Self-signed Certificates with Solr Cloud and Sitecore 9.1

If you’ve been using Sitecore 9 or 9.1, you know that all the services the platform depends upon must communicate using trusted, secure connections. This includes Solr. Sitecore’s instructions and the scripts provided by SIF helpfully walk you through setting up a secure Solr installation as part of standing up your 9.1 environment. Jeremy Davis has also created a wonderful powershell script to install Solr with a self signed certificate that I’ve used quite a bit.

But, what if you need to set up Solr Cloud? Sitecore has instructions for that too. These instructions largely send you off to the Solr documentation. My colleague Adam Lamarre has a post walking through the process of setting up Solr cloud on 9.1 as well, albeit on a single server.

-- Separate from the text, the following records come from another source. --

Lemma conversion_show (lj zero : bool) w p c k args s written :
  item_ok (Conv lj zero w p c) = true ->
  conversion emit ((if lj then [45] else []) ++ (if zero then [48] else []) ++ (if w =? 0 then [] else dec w) ++
     match p with Some p => 46 :: dec p | None => [] end ++ conv_letters c ++ k) (conv_arg c :: args) s written =
  Some (k, args, put s (render (Conv lj zero w p c)), written + zlen (render (Conv lj zero w p c)), true).
Proof.
  intros Hok. cbn [item_ok] in Hok. rewrite !andb_true_iff in Hok. destruct Hok as [[[Hw1 Hw2] Hc] Hp].
  assert (Hw : 0 <= w <= INT_MAX) by lia. assert (Hp' : match p with Some p => 0 <= p <= 126 | None => True end) by (destruct p; lia || done).
  assert (Hl : exists (long : bool) l, conv_letters c = (if long then [108] else []) ++ [l] /\ letter l).
  { unfold letter. destruct c as [z|z|z|z|up z|up z|x|t|z]; cbn [conv_letters];
      [exists false, 100|exists true, 100|exists false, 117|exists true, 117|exists false, (if up then 88 else 120)|
       exists true, (if up then 88 else 120)|exists false, 99|exists false, 115|exists false, 112]; (split; [done|try destruct up; lia]). }
  destruct Hl as (long & l & El & Hlet).
  assert (Hhead : exists h t, conv_letters c ++ k = h :: t /\ (letter h \/ h = 108)).
  { rewrite El. destruct long; cbn [app]; [exists 108, (l :: k); auto|exists l, k; auto]. }
  destruct Hhead as (h & t & Eh & Hh). assert (Hh58 : 58 <= h) by (destruct Hh as [[? _]|]; lia).
  unfold conversion.
  (* flags *)
  assert (Hfl : exists (c0 : Z) (t0 : list Z), (if w =? 0 then [] else dec w) ++ match p with Some p => 46 :: dec p | None => [] end ++ conv_letters c ++ k = c0 :: t0 /\ c0 <> 45 /\ c0 <> 48).
  { destruct (w =? 0) eqn:?; cbn [app].
    - destruct p as [p|]; cbn [app]; [eexists _, _; split; [done|lia]|]. rewrite Eh. exists h, t. split; [done|lia].
    - destruct (dec_first w) as (d & l' & E & Hd); [lia|]. rewrite E. cbn [app]. eexists _, _. split; [done|lia]. }
  destruct Hfl as (c0 & t0 & E0 & Hc0 & Hc0'). rewrite E0, read_flags_show by done. rewrite <- E0. clear c0 t0 E0 Hc0 Hc0'.
  (* width *)
  assert (Hwd : exists (c1 : Z) (t1 : list Z), match p with Some p => 46 :: dec p | None => [] end ++ conv_letters c ++ k = c1 :: t1 /\ ~ C_0 <= c1 <= C_9 /\ c1 <> 42).
  { unfold C_0, C_9. destruct p as [p|]; cbn [app]; [eexists _, _; split; [done|lia]|]. rewrite Eh. exists h, t. split; [done|lia]. }
  destruct Hwd as (c1 & t1 & E1 & Hc1 & Hc1'). rewrite E1, read_width_show by done. rewrite <- E1. clear c1 t1 E1 Hc1 Hc1'.
  rewrite Eh, read_precision_show by done. rewrite <- Eh, El, <- app_assoc. cbn [app].
  rewrite read_longs_show by done. rewrite read_size_show by done.
  set (pad := if zero then 48 else 32).
  assert (HW : forall text, sx_write_padded emit text w pad lj s = (put s (padded lj zero w text), zlen (padded lj zero w text))).
  { intros text. rewrite write_padded_put by (unfold pad; destruct zero; lia). unfold pad. by destruct zero. }
  assert (HN : forall (neg : bool) v base up, 2 <= base <= 16 -> 0 <= v <= ULONG_MAX ->
     sx_apply_numeric_precision ((if neg then [C_MINUS] else []) ++ sx_unsigned_to_string v base up)
       (match p with Some p => p | None => -1 end) = Some (with_digits neg (sx_unsigned_to_string v base up) p)).
  { intros. by apply precision_show. }
  clearbody pad. clear Hh Hh58 Eh Hp.
  destruct c as [z|z|z|z|up z|up z|x|x|z]; destruct long; try discriminate El; cbn [conv_letters app] in El; injection El as <-;
    try destruct up; cbn [Z.eqb Pos.eqb orb Z.gtb Z.compare conv_arg int_arg render conv_text conv_ok] in *.
  - rewrite s32_id by lia. rewrite signed_show by (unfold LONG_MIN, LONG_MAX; lia). unfold dec. rewrite HN by (unfold ULONG_MAX; lia). by rewrite HW.
  - unfold LONG_MIN, LONG_MAX in Hc. rewrite s64_id by lia. rewrite signed_show by (unfold LONG_MIN, LONG_MAX; lia). unfold dec. rewrite HN by (unfold ULONG_MAX; lia). by rewrite HW.
  - rewrite u32_id by lia. unfold dec. pose proof (HN false z 10 false) as E. cbn [app] in E. rewrite E by (unfold ULONG_MAX; lia). by rewrite HW.
  - unfold ULONG_MAX in Hc. rewrite u64_id by lia. unfold dec. pose proof (HN false z 10 false) as E. cbn [app] in E. rewrite E by (unfold ULONG_MAX; lia). by rewrite HW.
  - rewrite u32_id by lia. pose proof (HN false z 16 true) as E. cbn [app] in E. rewrite E by (unfold ULONG_MAX; lia). by rewrite HW.
  - rewrite u32_id by lia. pose proof (HN false z 16 false) as E. cbn [app] in E. rewrite E by (unfold ULONG_MAX; lia). by rewrite HW.
  - unfold ULONG_MAX in Hc. rewrite u64_id by lia. pose proof (HN false z 16 true) as E. cbn [app] in E. rewrite E by (unfold ULONG_MAX; lia). by rewrite HW.
  - unfold ULONG_MAX in Hc. rewrite u64_id by lia. pose proof (HN false z 16 false) as E. cbn [app] in E. rewrite E by (unfold ULONG_MAX; lia). by rewrite HW.
  - rewrite u8_id by lia. by rewrite HW.
  - rewrite HW. set (text := match x with Some s => s | None => s_null end). destruct p as [p|]; [|done]. pose proof (zlen_nonneg text).
    destruct ((p >=? 0) && (p <? zlen text)) eqn:?; [done|]. rewrite (take_ge text) by (unfold zlen in *; lia). done.
  - by rewrite HW.
Qed.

If you follow the steps outlined in these posts, you’ll have Solr Cloud up and running on separate machines. But, when it comes time to create a collection you’re going to run into a problem. You may see something like this in the response:

{"responseHeader":
{"status":0,"QTime":33294},
"failure":{"solr3:8983_solr":"org.apache.solr.client.solrj.SolrServerException:IOException occured when talking to server at: https://solr3:8983/solr","solr2:8983_solr":"org.apache.solr.client.solrj.SolrServerException:IOException occured when talking to server at: https://solr2:8983/solr"},
"success":
{"solr:8983_solr":
{"responseHeader":{"status":0,"QTime":2323},"core":"sample_collection_shard1_replica2"}}}

We created our certificates, the nodes are up and running, Zookeeper is aware of them all, but the Solr nodes can’t seem to communicate with each other. So what gives? If we dig into the logs on any of the Solr servers, we get a little more insight into the problem.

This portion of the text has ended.